Rapid defense responses in maize leaves induced by Spodoptera exigua caterpillar feeding

Authors: TZIN, VERED - Boyce Thompson Institute; HOJO, YUKO - Okayama University; STRICKLER, SUSAN - Boyce Thompson Institute; BARTSCH, LEE - Boyce Thompson Institute; ARCHER, CAIRO - Boyce Thompson Institute; AHERN, KEVIN - Boyce Thompson Institute; SHAOQUN, ZHOU - Boyce Thompson Institute; Christensen, Shawn; GALIS, IVAN - Okayama University; MUELLER, LUKAS - Boyce Thompson Institute; JANDER, GEORG - Boyce Thompson Institute

Submitted to: Journal of Experimental Botany
Publication Type: Peer Reviewed Journal
Publication Acceptance Date: 7/13/2017
Publication Date: 8/22/2017
Citation: Tzin, V., Hojo, Y., Strickler, S.R., Bartsch, L.J., Archer, C.M., Ahern, K.R., Shaoqun, Z., Christensen, S.A., Galis, I., Mueller, L.A., Jander, G. 2017. Rapid defense responses in maize leaves induced by Spodoptera exigua caterpillar feeding. Journal of Experimental Botany. 68(16):4709-4723.

Interpretive Summary: The U.S. spends over 3 billion dollars a year on insecticides and applies over 100 million lbs of these toxins in an effort to control insect pests. Despite large investments in pesticide-based control, there is continued crop loss and environmental contamination. Scientists at the Center for Medical, Agricultural and Veterinary Entomology in Gainesville, FL, in collaboration with Boyce Thompson Institute were searching for natural solutions to insect resistance and discovered key sets of genes and defense chemicals that are rapidly produced by the plants in response to the leaf eating caterpillar beet armyworm (Spodoptera exigua). Through genetic analysis, it was determined that these defense genes play significant roles in the regulation of resistance to caterpillar feeding. Knowledge of the role of these defense genes will contribute to molecular breeding strategies that will benefit corn growers by promoting natural insect resistance and reducing the need for costly toxic insecticide applications.

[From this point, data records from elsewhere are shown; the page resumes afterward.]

(* ===== verification/Concern.v ===== *)
(** * What becomes of a review's concern

    [src/src/domain/concern.rs]: whether the runtime applies what the review
    job recommends for its [concern], or asks a person, and how the fields of
    a verdict are read. *)
From S2P Require Import Prelude Text Vocab.

Module ConcernDecision.
Inductive t : Set :=
  | Land
  | SendBack
  | Ask (because : EscalatedBecause).
#[global] Instance eq_dec : EqDecision t.
Proof. solve_decision. Defined.
End ConcernDecision.
Abbreviation ConcernDecision := ConcernDecision.t.

Definition decide_concern (recommendation : option LandingRecommendation)
    (confidence : option AskConfidence) (reason_category : option ConcernReason)
    (revise_left : bool) : ConcernDecision :=
  match recommendation with
  | None => ConcernDecision.Ask EscalatedBecause.NoRecommendation
  | Some recommendation =>
      match reason_category with
      | Some ConcernReason.Scope => ConcernDecision.Ask EscalatedBecause.Scope
      | Some ConcernReason.Discard => ConcernDecision.Ask EscalatedBecause.Discard
      | None =>
          if bool_decide (confidence ≠ Some AskConfidence.High)
          then ConcernDecision.Ask EscalatedBecause.LowConfidence
          else match recommendation with
          | LandingRecommendation.Land => ConcernDecision.Land
          | LandingRecommendation.SendBack =>
              if revise_left then ConcernDecision.SendBack
              else ConcernDecision.Ask EscalatedBecause.ReviseLimit
          end
      end
  end.

(** [value.map(str::trim).filter(|v| !v.is_empty())]. *)
Definition given (value : option string) : option string :=
  v ← trim <$> value; if is_empty v then None else Some v.

Definition known {T} `{StringEnum T} (value : option string) : option T :=
  v ← given value; parse_enum v.

Definition reason (value : option string) : option ConcernReason :=
  v ← given value; Some (unwrap_or (parse_enum v) ConcernReason.Scope).

Lemma known_Some {T} `{StringEnumLaws T} value (t : T) :
  as_str t ≠ EmptyString →
  known value = Some t ↔ ∃ text, value = Some text ∧ trim text = as_str t.
Proof.
  intros Hne. unfold known, given. destruct value as [text|]; simpl; [|naive_solver].
  destruct (is_empty (trim text)) eqn:He; simpl.
  - split; [done|]. intros (? & [= <-] & Ht). rewrite <-Ht in Hne. by destruct (trim text).
  - rewrite parse_Some. split.
    + intros Ht. by exists text.
    + by intros (? & [= <-] & Ht).
Qed.

Lemma reason_None value :
  reason value = None ↔ value = None ∨ ∃ text, value = Some text ∧ is_blank text = true.
Proof.
  unfold reason, given, is_blank.
  destruct value as [text|]; simpl; [|split; [by left|done]].
  destruct (is_empty (trim text)) eqn:He; simpl.
  - split; [|done]. intros _. right. by exists text.
  - split; [done|]. intros [?|(? & [= <-] & ?)]; [done|congruence].
Qed.

(** From the text of a verdict, a concern is landed without a person
    exactly when the job recommends [land] with [high] confidence and names
    no reason a person is needed, and sent back exactly when it recommends
    [send_back] so and the run has a revise left; a missing or unknown
    recommendation or confidence, and any reason that is not blank, an
    unknown one included, goes to a person. *)
Theorem concern_applied_exactly recommendation confidence category revise_left :
  let decision := decide_concern (known recommendation) (known confidence) (reason category)
    revise_left in
  let says value text := ∃ t, value = Some t ∧ trim t = text in
  let no_reason := category = None ∨ ∃ t, category = Some t ∧ is_blank t = true in
  (decision = ConcernDecision.Land ↔
     says recommendation "land" ∧ says confidence "high" ∧ no_reason)
  ∧ (decision = ConcernDecision.SendBack ↔
     says recommendation "send_back" ∧ says confidence "high" ∧ no_reason
     ∧ revise_left = true).
Proof.
  cbv zeta. unfold decide_concern.
  pose proof (known_Some recommendation LandingRecommendation.Land) as Hland. specialize (Hland ltac:(done)).
  pose proof (known_Some recommendation LandingRecommendation.SendBack) as Hback. specialize (Hback ltac:(done)).
  pose proof (known_Some confidence AskConfidence.High) as Hhigh. specialize (Hhigh ltac:(done)).
  cbn [as_str LandingRecommendation.string_enum LandingRecommendation.as_str
    AskConfidence.string_enum AskConfidence.as_str] in Hland, Hback, Hhigh.
  rewrite <-Hland, <-Hback, <-Hhigh, <-reason_None.
  destruct (known recommendation) as [[]|], (reason category) as [[]|],
    (known confidence) as [[]|], revise_left; simpl;
    split; split; intros; destruct_and?; done.
Qed.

Technical Abstract: Insects such as beet armyworm caterpillars (Spodoptera exigua) cause extensive damage to maize (Zea mays) by consuming foliar tissue. Maize plants respond to insect attack by triggering defense mechanisms that involve massive changes in gene expression, biosynthesis of specialized metabolites and defense signaling. To investigate dynamic maize responses to caterpillar feeding, leaves of maize inbred line B73 were infested with S. exigua for 1 to 24 hours, followed by comprehensive transcriptomic and metabolomic characterization. Our results show that the most significant gene expression responses of maize to caterpillar feeding occur rapidly within 4 to 6 hours after infestation. However, both gene expression and metabolite profiles continued to change during the entire 24-hour experiment, while expression of photosynthetic genes gradually repressed. Furthermore, through mutant analysis of Dissociation transposon insertions in maize inbred line W22, we examined the effects of gene knockouts involved in the benzoxazinoid (Bx1 and Bx2) and jasmonic acid (Lox8) biosynthesis, which are critical for protection from herbivory in maize. Together, these results show that maize leaves implement chemical defenses within one hour after the initiation of caterpillar attack. Thus, maize-caterpillar interactions are significantly affected through the induced biosynthesis of specialized metabolites, thereby conferring defense to insect herbivores.